*** Opening of RECORDS FOR THE EXERCISE ***

(* ===== verification/Demo.v ===== *)
(** * A concrete run of the staking contract

    A small instance used to evaluate the model: cryptography that accepts
    everything, a funded account, and the calls of a validator's life from
    registration to withdrawal.  The worlds are named so that theorems about
    reachable worlds can be applied to them. *)
From S2P Require Import Prelude Prog Storage UInt256 Abi StakingVars StakingHelpers StakingList StakingContract StakingSyscalls.

Definition empty_world : World := mk_world ∅ ∅ [] [].

(** Keys are their own parsed form, every signature verifies, and a hash is the
    number its input denotes. *)
#[export] Instance demo_crypto : Crypto := {|
  secp256k1_pubkey := uword 264;
  secp256k1_signature := unit;
  secp256k1_ec_pubkey_parse k := Some k;
  secp256k1_ec_pubkey_serialize k := #4 :: to_bytes 64 k;
  secp256k1_ecdsa_signature_parse_compact _ := Some tt;
  secp256k1_ecdsa_verify _ _ _ := true;
  blst_p1_affine := uword 384;
  blst_p2_affine := unit;
  blst_p1_uncompress k := Some k;
  blst_p1_affine_in_g1 _ := true;
  blst_p1_affine_is_inf _ := false;
  blst_p1_affine_serialize k := to_bytes 96 k;
  blst_p2_uncompress _ := Some tt;
  blst_p2_affine_in_g2 _ := true;
  blst_p2_affine_is_inf _ := false;
  blst_core_verify_pk_in_g1 _ _ _ := true;
  blake3 l := #(bytes_val l);
  keccak256 l := #(bytes_val l) |}.

Definition alice : address := #0xa11ce.
Definition mon (n : Z) : u256 := #(n * MON).

(** ** Calldata *)
Definition call_data (selector : u32) (args : list bytes32) : byte_string :=
  to_bytes 4 selector ++ mbind word_bytes args.

Definition register_message (stake commission : u256) : byte_string :=
  to_bytes 33 7 ++ to_bytes 48 9 ++ to_bytes 20 alice ++ word_bytes stake ++ word_bytes commission.

Definition register_data (stake commission : u256) : byte_string :=
  call_data PrecompileSelector.ADD_VALIDATOR [ #0; #0; #0 ] ++
  abi_encode_bytes (register_message stake commission) ++
  abi_encode_bytes (to_bytes 64 0) ++ abi_encode_bytes (to_bytes 96 0).

Definition message (value : u256) (input : byte_string) : evmc_message :=
  mk_msg true #0 1000000 alice STAKING_CA value input.

Definition snapshot_data : byte_string := call_data selector.SNAPSHOT [].
Definition epoch_data (e : bytes32) : byte_string := call_data selector.ON_EPOCH_CHANGE [e].
Definition reward_data : byte_string := call_data selector.REWARD [ #7 ].

(** ** Worlds *)
Definition funded : World := set_balance empty_world alice (mon 20000000).
(* ===== verification/StakingSnapshot.v ===== *)
(** * The snapshot: choosing the next validator set

    What [syscall_snapshot] does to the three validator sets and the two views:
    the consensus set becomes the snapshot set, the top of the execution set by
    stake becomes the consensus set, and validators that are not eligible leave
    the execution set.  Everything is total correctness: the loops over storage
    arrays terminate without an error, whatever the arrays hold. *)
From stdpp Require Import sorting.
From S2P Require Import Prelude Prog Storage UInt256 Abi StakingVars StakingHelpers StakingList StakingContract StakingSyscalls StakingWp.

(** ** Worlds that agree outside some objects *)
Definition same_outside (O : object -> Prop) (w w' : World) : Prop :=
  forall o i, ~ O o -> 0 <= i < capacity o ->
    slot w' STAKING_CA (skey o i) = slot w STAKING_CA (skey o i).

Section same_outside.
Implicit Types (O : object -> Prop) (w : World) (o : object).

Lemma same_outside_refl O w : same_outside O w w.
Proof. by intros o i. Qed.

Lemma same_outside_trans O w1 w2 w3 :
  same_outside O w1 w2 -> same_outside O w2 w3 -> same_outside O w1 w3.
Proof. intros H12 H23 o i Ho Hi. by rewrite H23, H12. Qed.

Lemma same_outside_mono O O' w w' :
  (forall o, O o -> O' o) -> same_outside O w w' -> same_outside O' w w'.
Proof. intros HO H o i Ho. apply H. auto. Qed.

Context {T : Type} `{Layout T}.

Lemma rd_outside O w w' o i :
  same_outside O w w' -> ~ O o -> 0 <= i -> i + Z.of_nat (nslots T) <= capacity o ->
  rd w' (svar (T := T) o i) = rd w (svar o i).
Proof.
  intros Hs Ho Hi Hc. apply rd_same_slots. intros j Hj. rewrite sv_slot_svar. apply Hs; [done|lia].
Qed.

Lemma wr_slots_outside O w o i l :
  O o -> 0 <= i -> i + Z.of_nat (nslots T) <= capacity o -> length l = nslots T ->
  same_outside O w (wr_slots w (svar (T := T) o i) 0 l).
Proof.
  intros Ho Hi Hc Hl o' j Ho' Hj. apply slot_wr_slots_ne. intros k Hk E%(f_equal snd).
  cbn [snd] in E. rewrite sv_slot_svar in E. apply skey_inj in E as [-> _]; [done|lia..].
Qed.

#[local] Transparent wr wipe.
Lemma wr_outside O w o i (t : T) :
  O o -> 0 <= i -> i + Z.of_nat (nslots T) <= capacity o ->
  same_outside O w (wr w (svar o i) t).
Proof. intros. apply wr_slots_outside; auto using length_to_slots. Qed.

Lemma wipe_outside O w o i :
  O o -> 0 <= i -> i + Z.of_nat (nslots T) <= capacity o ->
  same_outside O w (wipe w (svar (T := T) o i)).
Proof. intros. apply wr_slots_outside; auto using length_replicate. Qed.
End same_outside.

(** ** The validator sets as lists *)
Definition valset_of (w : World) (v : Valset) : list u64 := arr w (vars.valset v).

(** The stake and the commission in a view. *)
Definition view_of (w : World) (view : object) : u256 * u256 :=
  (rd w (ConsensusView.stake view), rd w (ConsensusView.commission view)).

(** The execution set's membership bit of a validator. *)
Definition in_bitset (w : World) (id : u64) : bool :=
  Z.testbit (rd w (vars.val_bitset_bucket id)) (Z.land id 0xFF).

Section valsets.
Implicit Types (w : World) (v : Valset) (id : u64) (l : list u64).

Lemma arr_len_bound w v : Z.of_nat (length (valset_of w v)) < 2 ^ 64.
Proof.
  unfold valset_of. rewrite length_arr. pose proof (uword_range (arr_len w (vars.valset v))).
  change (modulus 64) with (2 ^ 64) in *. lia.
Qed.

Lemma arr_len_length w v : Z.of_nat (length (valset_of w v)) = arr_len w (vars.valset v).
Proof.
  unfold valset_of. rewrite length_arr. pose proof (uword_range (arr_len w (vars.valset v))). lia.
Qed.

Lemma elem_outside O w w' v (i : Z) :
  same_outside O w w' -> ~ O (OValset v) ->
  rd w' (sa_get (vars.valset v) #i) = rd w (sa_get (vars.valset v) #i).
Proof. intros Hs Ho. rewrite sa_get_valset. apply (rd_outside O); [done|done|slot_bound..]. Qed.

Lemma valset_outside O w w' v :
  same_outside O w w' -> ~ O (OValset v) -> valset_of w' v = valset_of w v.
Proof.
  intros Hs Ho. unfold valset_of, arr, arr_len. rewrite sa_length_valset.
  rewrite (rd_outside O w w' (OValset v) 0) by (done || slot_bound).
  apply list_fmap_ext. intros j i _. by apply (elem_outside O).
Qed.

Lemma view_outside O w w' o :
  same_outside O w w' -> ~ O o -> 2 <= capacity o -> view_of w' o = view_of w o.
Proof.
  intros Hs Ho Hc. unfold view_of, ConsensusView.stake, ConsensusView.commission.
  change (nslots u256) with 1%nat in *.
  by rewrite !(rd_outside O w w' o) by (change (nslots u256) with 1%nat; (done || lia)).
Qed.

*** Close of RECORDS FOR THE EXERCISE ***

WHAT IS BEING ASKED: Nothing should be omitted or altered. Retype the records exactly.

RESULT FOR THIS EXERCISE:
(* ===== verification/Demo.v ===== *)
(** * A concrete run of the staking contract

    A small instance used to evaluate the model: cryptography that accepts
    everything, a funded account, and the calls of a validator's life from
    registration to withdrawal.  The worlds are named so that theorems about
    reachable worlds can be applied to them. *)
From S2P Require Import Prelude Prog Storage UInt256 Abi StakingVars StakingHelpers StakingList StakingContract StakingSyscalls.

Definition empty_world : World := mk_world ∅ ∅ [] [].

(** Keys are their own parsed form, every signature verifies, and a hash is the
    number its input denotes. *)
#[export] Instance demo_crypto : Crypto := {|
  secp256k1_pubkey := uword 264;
  secp256k1_signature := unit;
  secp256k1_ec_pubkey_parse k := Some k;
  secp256k1_ec_pubkey_serialize k := #4 :: to_bytes 64 k;
  secp256k1_ecdsa_signature_parse_compact _ := Some tt;
  secp256k1_ecdsa_verify _ _ _ := true;
  blst_p1_affine := uword 384;
  blst_p2_affine := unit;
  blst_p1_uncompress k := Some k;
  blst_p1_affine_in_g1 _ := true;
  blst_p1_affine_is_inf _ := false;
  blst_p1_affine_serialize k := to_bytes 96 k;
  blst_p2_uncompress _ := Some tt;
  blst_p2_affine_in_g2 _ := true;
  blst_p2_affine_is_inf _ := false;
  blst_core_verify_pk_in_g1 _ _ _ := true;
  blake3 l := #(bytes_val l);
  keccak256 l := #(bytes_val l) |}.

Definition alice : address := #0xa11ce.
Definition mon (n : Z) : u256 := #(n * MON).

(** ** Calldata *)
Definition call_data (selector : u32) (args : list bytes32) : byte_string :=
  to_bytes 4 selector ++ mbind word_bytes args.

Definition register_message (stake commission : u256) : byte_string :=
  to_bytes 33 7 ++ to_bytes 48 9 ++ to_bytes 20 alice ++ word_bytes stake ++ word_bytes commission.

Definition register_data (stake commission : u256) : byte_string :=
  call_data PrecompileSelector.ADD_VALIDATOR [ #0; #0; #0 ] ++
  abi_encode_bytes (register_message stake commission) ++
  abi_encode_bytes (to_bytes 64 0) ++ abi_encode_bytes (to_bytes 96 0).

Definition message (value : u256) (input : byte_string) : evmc_message :=
  mk_msg true #0 1000000 alice STAKING_CA value input.

Definition snapshot_data : byte_string := call_data selector.SNAPSHOT [].
Definition epoch_data (e : bytes32) : byte_string := call_data selector.ON_EPOCH_CHANGE [e].
Definition reward_data : byte_string := call_data selector.REWARD [ #7 ].

(** ** Worlds *)
Definition funded : World := set_balance empty_world alice (mon 20000000).
(* ===== verification/StakingSnapshot.v ===== *)
(** * The snapshot: choosing the next validator set

    What [syscall_snapshot] does to the three validator sets and the two views:
    the consensus set becomes the snapshot set, the top of the execution set by
    stake becomes the consensus set, and validators that are not eligible leave
    the execution set.  Everything is total correctness: the loops over storage
    arrays terminate without an error, whatever the arrays hold. *)
From stdpp Require Import sorting.
From S2P Require Import Prelude Prog Storage UInt256 Abi StakingVars StakingHelpers StakingList StakingContract StakingSyscalls StakingWp.

(** ** Worlds that agree outside some objects *)
Definition same_outside (O : object -> Prop) (w w' : World) : Prop :=
  forall o i, ~ O o -> 0 <= i < capacity o ->
    slot w' STAKING_CA (skey o i) = slot w STAKING_CA (skey o i).

Section same_outside.
Implicit Types (O : object -> Prop) (w : World) (o : object).

Lemma same_outside_refl O w : same_outside O w w.
Proof. by intros o i. Qed.

Lemma same_outside_trans O w1 w2 w3 :
  same_outside O w1 w2 -> same_outside O w2 w3 -> same_outside O w1 w3.
Proof. intros H12 H23 o i Ho Hi. by rewrite H23, H12. Qed.

Lemma same_outside_mono O O' w w' :
  (forall o, O o -> O' o) -> same_outside O w w' -> same_outside O' w w'.
Proof. intros HO H o i Ho. apply H. auto. Qed.

Context {T : Type} `{Layout T}.

Lemma rd_outside O w w' o i :
  same_outside O w w' -> ~ O o -> 0 <= i -> i + Z.of_nat (nslots T) <= capacity o ->
  rd w' (svar (T := T) o i) = rd w (svar o i).
Proof.
  intros Hs Ho Hi Hc. apply rd_same_slots. intros j Hj. rewrite sv_slot_svar. apply Hs; [done|lia].
Qed.

Lemma wr_slots_outside O w o i l :
  O o -> 0 <= i -> i + Z.of_nat (nslots T) <= capacity o -> length l = nslots T ->
  same_outside O w (wr_slots w (svar (T := T) o i) 0 l).
Proof.
  intros Ho Hi Hc Hl o' j Ho' Hj. apply slot_wr_slots_ne. intros k Hk E%(f_equal snd).
  cbn [snd] in E. rewrite sv_slot_svar in E. apply skey_inj in E as [-> _]; [done|lia..].
Qed.

#[local] Transparent wr wipe.
Lemma wr_outside O w o i (t : T) :
  O o -> 0 <= i -> i + Z.of_nat (nslots T) <= capacity o ->
  same_outside O w (wr w (svar o i) t).
Proof. intros. apply wr_slots_outside; auto using length_to_slots. Qed.

Lemma wipe_outside O w o i :
  O o -> 0 <= i -> i + Z.of_nat (nslots T) <= capacity o ->
  same_outside O w (wipe w (svar (T := T) o i)).
Proof. intros. apply wr_slots_outside; auto using length_replicate. Qed.
End same_outside.

(** ** The validator sets as lists *)
Definition valset_of (w : World) (v : Valset) : list u64 := arr w (vars.valset v).

(** The stake and the commission in a view. *)
Definition view_of (w : World) (view : object) : u256 * u256 :=
  (rd w (ConsensusView.stake view), rd w (ConsensusView.commission view)).

(** The execution set's membership bit of a validator. *)
Definition in_bitset (w : World) (id : u64) : bool :=
  Z.testbit (rd w (vars.val_bitset_bucket id)) (Z.land id 0xFF).

Section valsets.
Implicit Types (w : World) (v : Valset) (id : u64) (l : list u64).

Lemma arr_len_bound w v : Z.of_nat (length (valset_of w v)) < 2 ^ 64.
Proof.
  unfold valset_of. rewrite length_arr. pose proof (uword_range (arr_len w (vars.valset v))).
  change (modulus 64) with (2 ^ 64) in *. lia.
Qed.

Lemma arr_len_length w v : Z.of_nat (length (valset_of w v)) = arr_len w (vars.valset v).
Proof.
  unfold valset_of. rewrite length_arr. pose proof (uword_range (arr_len w (vars.valset v))). lia.
Qed.

Lemma elem_outside O w w' v (i : Z) :
  same_outside O w w' -> ~ O (OValset v) ->
  rd w' (sa_get (vars.valset v) #i) = rd w (sa_get (vars.valset v) #i).
Proof. intros Hs Ho. rewrite sa_get_valset. apply (rd_outside O); [done|done|slot_bound..]. Qed.

Lemma valset_outside O w w' v :
  same_outside O w w' -> ~ O (OValset v) -> valset_of w' v = valset_of w v.
Proof.
  intros Hs Ho. unfold valset_of, arr, arr_len. rewrite sa_length_valset.
  rewrite (rd_outside O w w' (OValset v) 0) by (done || slot_bound).
  apply list_fmap_ext. intros j i _. by apply (elem_outside O).
Qed.

Lemma view_outside O w w' o :
  same_outside O w w' -> ~ O o -> 2 <= capacity o -> view_of w' o = view_of w o.
Proof.
  intros Hs Ho Hc. unfold view_of, ConsensusView.stake, ConsensusView.commission.
  change (nslots u256) with 1%nat in *.
  by rewrite !(rd_outside O w w' o) by (change (nslots u256) with 1%nat; (done || lia)).
Qed.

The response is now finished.